Conclusions: RSVpreF formulations were safe, well tolerated, and induced robust neutralizing responses in adults. These findings support development of RSVpreF, which is being evaluated in a pivotal phase 3 study for maternal immunization.

Clinical trials registration: NCT03529773.
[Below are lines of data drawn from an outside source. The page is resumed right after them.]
(** [ORDER BY available_at LIMIT 1] *)
Fixpoint earliest (l : list IngestJob) : option IngestJob :=
  match l with
  | [] => None
  | j :: rest =>
      match earliest rest with
      | Some k => if ij_available_at j <=? ij_available_at k then Some j else Some k
      | None => Some j
      end
  end.

Definition claimed_job (lease_seconds : Z) (t : datetime) (j : IngestJob) : IngestJob :=
  set_columns PROCESSING (ij_attempts j + 1) (ij_available_at j) (Some (t + seconds lease_seconds))
    (ij_error j) (ij_document_id j) (ij_chunk_count j) (ij_warnings j) t j.

(** [locked]: the rows other claims hold while this one runs ([SKIP LOCKED]). *)
Definition claim_next (locked : gset uuid) (lease_seconds : Z) : M Queue (option IngestJob) :=
  let! q := get_state in
  match earliest (filter (λ j, claimable (now q) j && negb (bool_decide (ij_id j ∈ locked)) = true)
                    (map_to_list (jobs q)).*2) with
  | None => ret None
  | Some row =>
      let claimed := claimed_job lease_seconds (now q) row in
      modify (set_jobs (<[ij_id row := claimed]> (jobs q))) ;;;
      ret (Some claimed)
  end.

Definition renewed_job (lease_seconds : Z) (t : datetime) (j : IngestJob) : IngestJob :=
  set_columns (ij_status j) (ij_attempts j) (ij_available_at j) (Some (t + seconds lease_seconds))
    (ij_error j) (ij_document_id j) (ij_chunk_count j) (ij_warnings j) t j.

Definition renew_lease (job : IngestJob) (lease_seconds : Z) : M Queue bool :=
  let! q := get_state in
  match jobs q !! ij_id job with
  | Some row =>
      if bool_decide (ij_tenant_id row = ij_tenant_id job)
         && bool_decide (ij_status row = PROCESSING) && (ij_attempts row =? ij_attempts job)
      then modify (set_jobs (<[ij_id job := renewed_job lease_seconds (now q) row]> (jobs q))) ;;;
           ret true
      else ret false
  | None => ret false
  end.

Definition done_job (document_id : uuid) (chunk_count : Z) (warnings : list pystr) (t : datetime)
    (j : IngestJob) : IngestJob :=
  set_columns DONE (ij_attempts j) (ij_available_at j) None None (Some document_id)
    (Some chunk_count) warnings t j.

(** An [UPDATE] of the job's row, under the job's tenant. *)
Definition update_job (job : IngestJob) (f : datetime → IngestJob → IngestJob) : M Queue unit :=
  let! q := get_state in
  match jobs q !! ij_id job with
  | Some row =>
      when bool_decide (ij_tenant_id row = ij_tenant_id job) then
        modify (set_jobs (<[ij_id job := f (now q) row]> (jobs q)))
  | None => ret tt
  end.

Definition mark_done (job : IngestJob) (document_id : uuid) (chunk_count : Z)
    (warnings : list pystr) : M Queue unit :=
  update_job job (done_job document_id chunk_count warnings).

(** Exhausted, or back in the queue after a backoff; decided by the handle. *)
Definition failed_job (job : IngestJob) (error : pystr) (t : datetime) (j : IngestJob) : IngestJob :=
  let exhausted := ij_max_attempts job <=? ij_attempts job in
  set_columns (if exhausted then FAILED else QUEUED) (ij_attempts j)
    (if exhausted then ij_available_at j else t + _backoff (ij_attempts job)) None
    (Some (PyStr (take MAX_ERROR_CHARS (chars error)))) (ij_document_id j) (ij_chunk_count j)
    (ij_warnings j) t j.

Definition mark_failed (job : IngestJob) (error : pystr) : M Queue unit :=
  update_job job (failed_job job error).

(** ** The consumer *)

(** [parse]: object storage and the parser; [index]: the gateway. *)
Record Components := {
  parse : IngestJob → M Queue (pystr * list pystr);
  index : IngestJob → pystr → M Queue (uuid * Z) }.

Definition _process (components : Components) (job : IngestJob) : M Queue unit :=
  let! parsed := parse components job in
  (when negb (py_truthy (py_strip parsed.1)) then
     raise ValueError "the file has no text that could be read out of it") ;;;
  let! result := index components job parsed.1 in
  mark_done job result.1 result.2 parsed.2.

(** [wait_for]'s timeout is the [TimeoutError] of the process. *)
Definition drain_one (components : Components) (locked : gset uuid) (lease_seconds : Z)
    (timeout_error : pystr) : M Queue unit :=
  let! job := claim_next locked lease_seconds in
  match job with
  | None => ret tt
  | Some job =>
      try_except (_process components job) (λ exc,
        if isinstance exc TimeoutError then mark_failed job timeout_error
        else mark_failed job (class_name (exn_cls exc) +++ ": " +++ exn_message exc))
  end.

(** The check of [build_ingest_consumer]. *)
Definition build_ingest_consumer (heartbeat_seconds lease_seconds : Z) : res unit :=
  if lease_seconds <=? heartbeat_seconds
  then Raise (Exn ValueError "heartbeat_seconds must be shorter than lease_seconds")
  else Ok tt.
End Store.

(** ** Lemmas *)

Definition jobs_keyed (q : Queue) : Prop := ∀ k j, jobs q !! k = Some j → ij_id j = k.

Lemma elem_of_rows q (p : IngestJob → bool) j :
  jobs_keyed q →
  j ∈ filter (λ j, p j = true) (map_to_list (jobs q)).*2 ↔ p j = true ∧ jobs q !! ij_id j = Some j.
Proof.
  intros Hk. rewrite list_elem_of_filter, list_elem_of_fmap. split.
  - intros (? & [k j'] & -> & Hin%elem_of_map_to_list). simpl in *. by rewrite (Hk _ _ Hin).
  - intros [? Hin]. split; [done|]. exists (ij_id j, j). by rewrite elem_of_map_to_list.
Qed.

Lemma earliest_spec l :
  match earliest l with
  | None => l = []
  | Some j => j ∈ l ∧ ∀ k, k ∈ l → ij_available_at j <= ij_available_at k
  end.
Proof.
  induction l as [|j rest IH]; simpl; [done|]. destruct (earliest rest) as [k|] eqn:E.
  - destruct IH as [Hin Hmin]. destruct (Z.leb_spec (ij_available_at j) (ij_available_at k)).
    + split; [by left|]. intros m [->|Hm]%elem_of_cons; [lia|]. specialize (Hmin m Hm). lia.
    + split; [by right|]. intros m [->|Hm]%elem_of_cons; [lia|]. by apply Hmin.
  - subst. split; [by left|]. intros m [->|Hm]%elem_of_cons; [lia|]. by apply not_elem_of_nil in Hm.
Qed.

Lemma claim_next_spec locked lease_seconds q :
  jobs_keyed q →
  let free j := claimable (now q) j = true ∧ ij_id j ∉ locked in
  match claim_next locked lease_seconds q with
  | (Ok None, q') => q' = q ∧ ∀ k j, jobs q !! k = Some j → ¬ free j
  | (Ok (Some job), q') =>
      ∃ row, jobs q !! ij_id job = Some row ∧ free row ∧
        (∀ k j, jobs q !! k = Some j → free j → ij_available_at row <= ij_available_at j) ∧
        job = claimed_job lease_seconds (now q) row ∧
        q' = set_jobs (<[ij_id job := job]> (jobs q)) q
  | (Raise _, _) => False
  end.
Proof.
  intros Hk free. unfold claim_next. run.
  pose proof (elem_of_rows q (λ j, claimable (now q) j && negb (bool_decide (ij_id j ∈ locked)))) as He.
  assert (∀ j, claimable (now q) j && negb (bool_decide (ij_id j ∈ locked)) = true ↔ free j) as Hf.
  { intros j. unfold free. by rewrite andb_true_iff, negb_true_iff, bool_decide_eq_false. }
  pose proof (earliest_spec (filter (λ j, claimable (now q) j && negb (bool_decide (ij_id j ∈ locked))
    = true) (map_to_list (jobs q)).*2)) as Hs.
  destruct (earliest _) as [row|].
  - destruct Hs as [Hin Hmin]. apply He in Hin as [Hfree Hrow]; [|done]. exists row.
    split; [done|]. split; [by apply Hf|]. split; [|done]. intros k j Hj Hfj. apply Hmin, He; [done|].
    split; [by apply Hf|by rewrite (Hk _ _ Hj)].
  - split; [done|]. intros k j Hj Hfj.
    assert (j ∈ (@nil IngestJob)) as []%not_elem_of_nil.
    rewrite <- Hs. apply He; [done|]. split; [by apply Hf|by rewrite (Hk _ _ Hj)].
Qed.

(** A claim returns nothing exactly when no unlocked job is due or abandoned; otherwise it
    takes one that became available first, counts the attempt, leases it from now,
    returns the row as stored and changes no other job. *)
Theorem claim_takes_earliest locked lease_seconds q :
  jobs_keyed q →
  let free j := claimable (now q) j = true ∧ ij_id j ∉ locked in
  match claim_next locked lease_seconds q with
  | (Ok None, q') => q' = q ∧ ∀ k j, jobs q !! k = Some j → ¬ free j
  | (Ok (Some job), q') =>
      ∃ row, jobs q !! ij_id job = Some row ∧ free row ∧
        (∀ k j, jobs q !! k = Some j → free j → ij_available_at row <= ij_available_at j) ∧
        job = claimed_job lease_seconds (now q) row ∧
        q' = set_jobs (<[ij_id job := job]> (jobs q)) q
  | (Raise _, _) => False
  end.
Proof. exact (claim_next_spec locked lease_seconds q). Qed.

(** ** Leases *)

(** The workers that are alive and hold a job, each with its handle. *)
Record Workers := { queue : Queue; held : gmap nat IngestJob }.

Section Leases.
Context (backoff lease_seconds : Z) (Hlease : 0 <= lease_seconds).

(** One worker's transaction, a crash, or time, which does not run past the
    lease of a worker that is alive: its heartbeat is faster. *)
Inductive worker_step (y : Workers) : Workers → Prop :=
  | ws_enqueue c context storage_key job_id :
      worker_step y {| queue := (enqueue c context storage_key job_id (queue y)).2; held := held y |}
  | ws_claim wid locked job q :
      held y !! wid = None → claim_next locked lease_seconds (queue y) = (Ok (Some job), q) →
      worker_step y {| queue := q; held := <[wid := job]> (held y) |}
  | ws_renew wid job (kept : bool) q :
      held y !! wid = Some job → renew_lease job lease_seconds (queue y) = (Ok kept, q) →
      worker_step y {| queue := q; held := held y |}
  | ws_done wid job document_id chunks warnings :
      held y !! wid = Some job →
      worker_step y {| queue := (mark_done job document_id chunks warnings (queue y)).2;
                       held := delete wid (held y) |}
  | ws_failed wid job error :
      held y !! wid = Some job →
      worker_step y {| queue := (mark_failed backoff job error (queue y)).2;
                       held := delete wid (held y) |}
  | ws_crash wid : worker_step y {| queue := queue y; held := delete wid (held y) |}
  | ws_time t :
      now (queue y) <= t →
      (∀ wid job row lease, held y !! wid = Some job → jobs (queue y) !! ij_id job = Some row →
         ij_lease_until row = Some lease → t <= lease) →
      worker_step y {| queue := {| jobs := jobs (queue y); now := t;
                                   next_ids := next_ids (queue y) |}; held := held y |}.

(** The row of a job whose holder is alive. *)
Definition owned (q : Queue) (job : IngestJob) : Prop :=
  ∃ row lease, jobs q !! ij_id job = Some row ∧ ij_tenant_id row = ij_tenant_id job ∧
    ij_status row = PROCESSING ∧ ij_attempts row = ij_attempts job ∧
    ij_lease_until row = Some lease ∧ now q <= lease.

Record workers_inv (y : Workers) : Prop := {
  wi_keyed : jobs_keyed (queue y);
  wi_owned : ∀ wid job, held y !! wid = Some job → owned (queue y) job;
  wi_distinct : ∀ w1 w2 j1 j2, held y !! w1 = Some j1 → held y !! w2 = Some j2 →
    ij_id j1 = ij_id j2 → w1 = w2 }.

Lemma keyed_put q k j : jobs_keyed q → ij_id j = k → jobs_keyed (set_jobs (<[k := j]> (jobs q)) q).
Proof. intros Hk Hj k' j'. simpl. intros [[<- <-]|[_ ?]]%lookup_insert_Some; [done|by apply Hk]. Qed.

(** A job of another id is owned as before. *)
Lemma owned_put q k j job :
  ij_id job ≠ k → owned q job → owned (set_jobs (<[k := j]> (jobs q)) q) job.
Proof.
  intros Hne (row & lease & Hrow & ?). exists row, lease. simpl. by rewrite lookup_insert_ne.
Qed.

Lemma claimable_not_owned q job row :
  jobs q !! ij_id job = Some row → claimable (now q) row = true → ¬ owned q job.
Proof.
  intros Hrow Hc (row' & lease & Hrow' & _ & Hst & _ & Hl & Hle). unfold claimable in Hc.
  assert (row' = row) as -> by congruence. rewrite Hst, Hl in Hc. simpl in Hc.
  apply Z.ltb_lt in Hc. lia.
Qed.

Lemma update_job_run job f q :
  update_job job f q =
    (Ok tt, match jobs q !! ij_id job with
            | Some row => if bool_decide (ij_tenant_id row = ij_tenant_id job)
                then set_jobs (<[ij_id job := f (now q) row]> (jobs q)) q else q
            | None => q
            end).
Proof. unfold update_job. run. destruct (_ !! _); [|done]. by destruct (bool_decide _). Qed.

(** A settled job leaves the other workers theirs. *)
Lemma settle_inv y wid job f :
  workers_inv y → held y !! wid = Some job → (∀ t j, ij_id (f t j) = ij_id j) →
  workers_inv {| queue := (update_job job f (queue y)).2; held := delete wid (held y) |}.
Proof.
  intros [Hk Ho Hd] Hw Hf. rewrite update_job_run. simpl.
  destruct (Ho wid job Hw) as (row & lease & Hrow & Ht & _). rewrite Hrow, bool_decide_eq_true_2 by done.
  split; simpl.
  - apply keyed_put; [done|]. rewrite Hf. exact (Hk _ _ Hrow).
  - intros w j [Hne Hj]%lookup_delete_Some. apply owned_put; [|by apply (Ho w)].
    intros E. by apply Hne, (Hd wid w job j).
  - intros w1 w2 j1 j2 [_ H1]%lookup_delete_Some [_ H2]%lookup_delete_Some. by apply Hd.
Qed.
Keywords: F protein; immunogenicity; maternal vaccination; neutralizing responses; respiratory syncytial virus; safety; vaccine.

Figure 1.

Study design. Expanded cohort groups included in this report are highlighted in yellow. Abbreviations: RSVpreF, bivalent respiratory syncytial virus prefusion F vaccine; SIIV, seasonal inactivated influenza vaccine.

Figure 2.

Disposition of participants 18–49 years old in the (A) sentinel and (B) expanded cohorts. Expanded cohort groups included in this report are highlighted in yellow. Participants who did not receive SIIV concomitantly with the RSV vaccine received it 1 month later. Abbreviations: Cmplt’d, completed; f/u, follow-up; PV1, postvaccination 1; rec’d, received; RSV, respiratory syncytial virus; RSVpreF, bivalent RSV prefusion F vaccine; SIIV, seasonal inactivated influenza vaccine.

Figure 3.

Percentages of participants 18–49 years old in the sentinel and expanded cohorts combined reporting individual (A) local reactions or (B) systemic events by severity within 14 days postvaccination 1. Total number of participants (n) = 52–54 per group. Abbreviations: 60, 60 µg RSVpreF; 60A, 60 µg RSVpreF + AI(OH)₃; 120, 120 µg RSVpreF; 120A, 120 µg RSVpreF + AI(OH)₃; 240, 240 µg RSVpreF; 240A, 240 µg RSVpreF + AI(OH)₃; P, placebo; RSVpreF, bivalent respiratory syncytial virus prefusion F vaccine.

Figure 4.

RSV neutralizing GMTs through 12 months postvaccination 1 and corresponding GMFRs compared with baseline for (A) RSV subgroup A and (B) RSV subgroup B in participants 18–49 years old in the sentinel and expanded cohorts combined. Data are shown separately by dose level for ease of viewing. Abbreviations: GMFR, geometric mean fold rise; GMT, geometric mean titer; RSV, respiratory syncytial virus; RSVpreF, bivalent RSV prefusion F vaccine.

Figure 5.

Vaccine-elicited RSV A/B neutralizing titer fold rise as a function of prevaccination RSV A/B neutralizing titers. For each individual, the prevaccination titer is the combined A/B 50% neutralizing titer, calculated as the geometric mean of the RSV A and B neutralizing titers. The combined A/B 50% neutralizing titer fold rise is the geometric mean of the fold rises of 50% neutralizing titers against RSV A and RSV B from prevaccination to 1 month postvaccination. The correlation across all data was calculated at −0.61. Data are shown for participants 18–49 years old in the sentinel and expanded cohorts combined. Abbreviations: GMFR, geometric mean fold rise; RSV, respiratory syncytial virus; RSVpreF, bivalent RSV prefusion F vaccine.